He underlined that employment and business opportunities can open up if latent potential of India's linguistic diversity is tapped by linguistics and computational sciences.
He made the remarks during the release event of 11 volumes of the People’s Linguistic survey of India (PLSI).
The PLSI is a comprehensive survey of all living languages of India carried out by a large team comprising volunteers, field activists and experts under G N Devy, the chairman and chief editor of the mammoth study.
"Despite this amazing language diversity, Indians seem to have lagged behind in linguistic research and scholars know all about Saussure and Chomsky, but they are not able to use the theories of Panini and Bhartrihari, Anandvardhan and Abhinavagupt with equal ease," Singh said.
In the process, we have continued to imbibe and mime the colonial knowledge of languages and linguistics despite having such enormous wealth of theoretical resource in our own intellectual tradition, he said.
Singh said, "A high level of employment and business opportunities can open up for the trained man-power in these fields if the latent potential of Indian linguistic diversity is tapped by linguistics and computational Sciences."
Singh also emphasised on the "crucial importance" of research drawing upon the vast linguistic diversity
for making fresh break-through in the fields of knowledge and nurturing innovations in sciences and technology.
"This can be achieved through productive intellectual collaborations as the People's Linguistic Survey has done," he said.
"In absence of such close collaborative and interdisciplinary research in Indian universities, institutes of technology and medical-sciences centres, other global players will turn their attention to exploring, documenting and processing the diversity of indigenous and non-scheduled languages in India," he noted.
It may be most timely and appropriate to the global and the national situation to encourage innovative research practices and to work the new trends in languages based science and technology to India's economic advantage, as well as to become the world leader in the field of language conservation and language diversity, the ex-prime minister said.

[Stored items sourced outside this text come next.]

Lemma count_bound ps k l : arrays_ok v ps -> k ∉ all_of ps -> 1 <= k <= zlen v ->
  (forall x, x ∈ l -> x ∈ all_of ps) -> NoDup l -> zlen l < MaxHeapTuplesPerPage.
Proof.
  intros Ha Hk Hr Hl Hnd. assert (H : zlen (k :: l) <= Z.max 0 (zlen v)).
  { apply nodup_bound; [constructor; [by intros ?%Hl|done]|]. intros x [->|Hx]%elem_of_cons; [done|]. by apply Ha, Hl. }
  rewrite zlen_cons in H. lia.
Qed.

Lemma all_nodup ps : NoDup (all_of ps) ->
  NoDup (nowunused ps) /\ NoDup (nowdead ps) /\ NoDup (redirected ps).*1 /\ NoDup (redirected ps).*2.
Proof. unfold all_of. rewrite !NoDup_app. tauto. Qed.

(** The entry of [marked] for one more line pointer. *)
Lemma mark_one m k (P Q : Z -> Prop) `{forall x, Decision (P x)} `{forall x, Decision (Q x)} :
  zlen m = MaxHeapTuplesPerPage + 1 ->
  (forall x, 0 <= x <= MaxHeapTuplesPerPage -> zlookup m x = Some (bool_decide (P x))) ->
  1 <= k <= zlen v -> (forall x, Q x <-> x = k \/ P x) ->
  exists m', zupdate m k true = Some m' /\ zlen m' = MaxHeapTuplesPerPage + 1
    /\ forall x, 0 <= x <= MaxHeapTuplesPerPage -> zlookup m' x = Some (bool_decide (Q x)).
Proof.
  intros Hlen Hm Hk HQ. exists (zset m k true). split; [apply zupdate_in; lia|]. rewrite zlen_zset. split; [done|].
  intros x Hx. rewrite zlookup_zset by lia. case_decide as He.
  - subst x. f_equal. symmetry. apply bool_decide_eq_true, HQ. by left.
  - rewrite Hm by done. f_equal. apply bool_decide_ext. rewrite HQ. intuition congruence.
Qed.

Lemma pwp_record_unused u (Q : unit -> Scan S -> Prop) sc : arrays_ok v (sc_plan sc) -> u ∉ all_of (sc_plan sc) ->
  1 <= u <= zlen v ->
  (forall ps', arrays_ok v ps' -> redirected ps' = redirected (sc_plan sc) -> nowdead ps' = nowdead (sc_plan sc) ->
     nowunused ps' = nowunused (sc_plan sc) ++ [u] -> Q tt (MkScan (sc_state sc) (sc_heap sc) ps')) ->
  pwp (heap_prune_record_unused u) Q sc.
Proof.
  intros Ha Hu Hr HQ. unfold heap_prune_record_unused. apply pwp_bind. cbn.
  destruct (all_nodup _ (ar_nodup _ _ Ha)) as (Hnd & _).
  pose proof (count_bound _ _ _ Ha Hu Hr (fun x Hx => proj2 (elem_of_all _ _) (or_introl Hx)) Hnd).
  destruct (Z.leb_spec MaxHeapTuplesPerPage (zlen (nowunused (sc_plan sc)))); [lia|]. apply pwp_bind.
  destruct (mark_one _ u _ (fun x => x = u \/ x ∈ all_of (sc_plan sc)) (ar_size _ _ Ha) (ar_marked _ _ Ha) Hr ltac:(done))
    as (m' & Hm & Hl & Hlk).
  eapply pwp_lift; [unfold mark; by rewrite Hm|]. unfold pwp, put_plan. apply HQ; try done.
  assert (He : all_of (MkPrune (new_prune_xid (sc_plan sc)) (latestRemovedXid (sc_plan sc)) (redirected (sc_plan sc))
    (nowdead (sc_plan sc)) (nowunused (sc_plan sc) ++ [u]) m') ≡ₚ u :: all_of (sc_plan sc)).
  { unfold all_of. cbn. rewrite <- app_assoc. cbn. by rewrite <- Permutation_middle. }
  constructor; cbn [marked].
  - intros k. rewrite He, elem_of_cons. intros [->|Hk]; [done|by apply Ha].
  - rewrite He. constructor; [done|apply Ha].
  - done.
  - intros k Hk. rewrite Hlk by done. f_equal. apply bool_decide_ext. by rewrite He, elem_of_cons.
Qed.

Lemma pwp_record_dead d (Q : unit -> Scan S -> Prop) sc : arrays_ok v (sc_plan sc) -> d ∉ all_of (sc_plan sc) ->
  1 <= d <= zlen v ->
  (forall ps', arrays_ok v ps' -> redirected ps' = redirected (sc_plan sc) -> nowdead ps' = nowdead (sc_plan sc) ++ [d] ->
     nowunused ps' = nowunused (sc_plan sc) -> Q tt (MkScan (sc_state sc) (sc_heap sc) ps')) ->
  pwp (heap_prune_record_dead d) Q sc.
Proof.
  intros Ha Hu Hr HQ. unfold heap_prune_record_dead. apply pwp_bind. cbn.
  destruct (all_nodup _ (ar_nodup _ _ Ha)) as (_ & Hnd & _).
  pose proof (count_bound _ _ _ Ha Hu Hr (fun x Hx => proj2 (elem_of_all _ _) (or_intror (or_introl Hx))) Hnd).
  destruct (Z.leb_spec MaxHeapTuplesPerPage (zlen (nowdead (sc_plan sc)))); [lia|]. apply pwp_bind.
  destruct (mark_one _ d _ (fun x => x = d \/ x ∈ all_of (sc_plan sc)) (ar_size _ _ Ha) (ar_marked _ _ Ha) Hr ltac:(done))
    as (m' & Hm & Hl & Hlk).
  eapply pwp_lift; [unfold mark; by rewrite Hm|]. unfold pwp, put_plan. apply HQ; try done.
  assert (He : all_of (MkPrune (new_prune_xid (sc_plan sc)) (latestRemovedXid (sc_plan sc)) (redirected (sc_plan sc))
    (nowdead (sc_plan sc) ++ [d]) (nowunused (sc_plan sc)) m') ≡ₚ d :: all_of (sc_plan sc)).
  { unfold all_of. cbn. rewrite <- app_assoc. cbn. by rewrite <- !Permutation_middle. }
  constructor; cbn [marked].
  - intros k. rewrite He, elem_of_cons. intros [->|Hk]; [done|by apply Ha].
  - rewrite He. constructor; [done|apply Ha].
  - done.
  - intros k Hk. rewrite Hlk by done. f_equal. apply bool_decide_ext. by rewrite He, elem_of_cons.
Qed.

Lemma pwp_record_redirect j n (Q : unit -> Scan S -> Prop) sc : arrays_ok v (sc_plan sc) -> j ∉ all_of (sc_plan sc) ->
  n ∉ all_of (sc_plan sc) -> j <> n -> 1 <= j <= zlen v -> 1 <= n <= zlen v ->
  (forall ps', arrays_ok v ps' -> redirected ps' = redirected (sc_plan sc) ++ [(j, n)] ->
     nowdead ps' = nowdead (sc_plan sc) ->
     nowunused ps' = nowunused (sc_plan sc) -> Q tt (MkScan (sc_state sc) (sc_heap sc) ps')) ->
  pwp (heap_prune_record_redirect j n) Q sc.
Proof.
  intros Ha Hj Hn Hne Hrj Hrn HQ. unfold heap_prune_record_redirect. apply pwp_bind. cbn.
  destruct (all_nodup _ (ar_nodup _ _ Ha)) as (_ & _ & Hnd & _).
  assert (Hc : zlen (redirected (sc_plan sc)).*1 < MaxHeapTuplesPerPage).
  { apply (count_bound _ _ _ Ha Hj Hrj); [|done]. intros x Hx. apply elem_of_all. tauto. }
  unfold zlen in Hc. rewrite length_fmap in Hc. fold (zlen (redirected (sc_plan sc))) in Hc.
  destruct (Z.leb_spec MaxHeapTuplesPerPage (zlen (redirected (sc_plan sc)))); [lia|]. apply pwp_bind.
  destruct (mark_one _ j _ (fun x => x = j \/ x ∈ all_of (sc_plan sc)) (ar_size _ _ Ha) (ar_marked _ _ Ha) Hrj ltac:(done))
    as (m1 & Hm1 & Hl1 & Hlk1).
  eapply pwp_lift; [unfold mark; by rewrite Hm1|]. apply pwp_bind.
  destruct (mark_one m1 n (fun x => x = j \/ x ∈ all_of (sc_plan sc)) (fun x => x = n \/ (x = j \/ x ∈ all_of (sc_plan sc)))
    Hl1 Hlk1 Hrn ltac:(done)) as (m2 & Hm2 & Hl2 & Hlk2).
  eapply pwp_lift; [by rewrite Hm2|]. unfold pwp, put_plan. apply HQ; try done.
  assert (He : all_of (MkPrune (new_prune_xid (sc_plan sc)) (latestRemovedXid (sc_plan sc))
    (redirected (sc_plan sc) ++ [(j, n)]) (nowdead (sc_plan sc)) (nowunused (sc_plan sc)) m2)
    ≡ₚ n :: j :: all_of (sc_plan sc)).
  { unfold all_of. cbn. rewrite !fmap_app, <- !app_assoc. cbn.
    rewrite (Permutation_app_comm (redirected (sc_plan sc)).*2 [n]). cbn.
    rewrite <- !Permutation_middle. first [done|apply Permutation_swap]. }
  constructor; cbn [marked].
  - intros k. rewrite He, !elem_of_cons. intros [->|[->|Hk]]; [done|done|by apply Ha].
  - rewrite He. constructor; [by rewrite elem_of_cons; intros [->|?]|]. constructor; [done|apply Ha].
  - done.
  - intros k Hk. rewrite Hlk2 by done. f_equal. apply bool_decide_ext. by rewrite He, !elem_of_cons.
Qed.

The PLSI is being published in various state languages, Hindi and English as a series of 50 volumes, with a total of 92 titles.
The publication of the series began in 2013.
The PLSI is published by Orient Blackswan.
As of August 2017, 37 titles have been published covering Jammu and Kashmir, Himachal Pradesh, Punjab, Haryana, Rajasthan, Gujarat, Maharashtra, Karnataka, Tamil Nadu, Bihar, West Bengal, Assam, Meghalaya, Uttar Pradesh, Madhya Pradesh and Chhattisgarh among others.
The volumes for Goa and Sikkim will be released by the end of 2017.
All of the 92 titles of the PLSI will be available in print form and as e-books by December 2020.